What to do
Scan the entries line by line and return those with "mkReference".

Data under study
Start of Block

(** A leaf whose literal was bound. *)
Lemma bound_leaf_says op pop t d d' x o ans b :
  to_iceberg_operation op = TOperator pop -> sql_test op o = Some ans -> value t = Some x ->
  datum_to d (field_type (ref_field t)) = Ok d' ->
  datum_eqb x d' = match o with Eq => true | _ => false end
  /\ match datum_literal d' with
     | PrimitiveLiteral.AboveMax => o = Lt
     | PrimitiveLiteral.BelowMin => o = Gt
     | _ => partial_cmp x d' = Some o
     end ->
  bind_binary pop t d = Ok b -> denote value b = Some ans.
Proof using Type.
  intros Hop Ho Hx Hd [He Hc]. unfold bind_binary. rewrite Hd. cbn [mbind result_bind].
  assert (partial_cmp x d' = Some o -> Ok (Binary pop t d') = Ok b -> denote value b = Some ans) as Hplain.
  { intros Hp [= <-]. cbn [denote]. rewrite Hx. destruct op; cbn in Hop; try discriminate Hop; injection Hop as <-;
      cbn [holds_binary compare3]; rewrite ?Hp, ?He; destruct o; cbn in Ho |- *; congruence. }
  destruct (datum_literal d'); try (by apply Hplain);
    subst o; destruct op; cbn in Hop; try discriminate Hop; injection Hop as <-; cbn in Ho; injection Ho as <-;
    by intros [= <-].
Qed.

Lemma compare_says c op s pop d :
  to_iceberg_operation op = TOperator pop -> scalar_ok s = true -> scalar_value_to_datum s = Some d ->
  says (truth (x_binary (x_column c) op (x_literal s))) (Binary pop (mkReference c) d).
Proof using VL SL Hrow.
  intros Hop Hs Hd b Hb ans Ht. destruct (swapped_operation _ _ Hop) as [Hcmp _].
  apply truth_compare in Ht as (v & w & o & Hv & Hw & Ho & Hans); [|done].
  cbn in Hb. apply bind_Ok in Hb as (t & Hb1 & Hb). rewrite (cell_bound _ _ Hb1) in Hv.
  destruct (value t) as [x|] eqn:Hx; [|done]. cbn in Hv. destruct (rf_typed _ _ _ Hrow _ _ _ Hb1 Hx) as [Hty Hwf].
  pose proof Hb as Hb'. unfold bind_binary in Hb'. apply bind_Ok in Hb' as (d' & Hd' & _).
  eapply bound_leaf_says; try done. rewrite Hty in Hd'. by eapply literal_bound.
Qed.
Lemma compare_swapped_says c op s pop d pop' :
  to_iceberg_operation op = TOperator pop -> reverse_predicate_operator pop = Ok pop' ->
  scalar_ok s = true -> scalar_value_to_datum s = Some d ->
  says (truth (x_binary (x_literal s) op (x_column c))) (Binary pop' (mkReference c) d).
Proof using VL SL Hrow.
  intros Hop Hr Hs Hd. destruct (swapped_operation op pop Hop) as (Hc & p' & Hr' & _ & Hsw).
  rewrite (truth_swapped (SqlLaws := SL)) by done. rewrite Hr in Hr'. injection Hr' as <-.
  by apply compare_says.
Qed.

End of Block

Finished task
  says (truth (x_binary (x_column c) op (x_literal s))) (Binary pop (mkReference c) d).
  says (truth (x_binary (x_literal s) op (x_column c))) (Binary pop' (mkReference c) d).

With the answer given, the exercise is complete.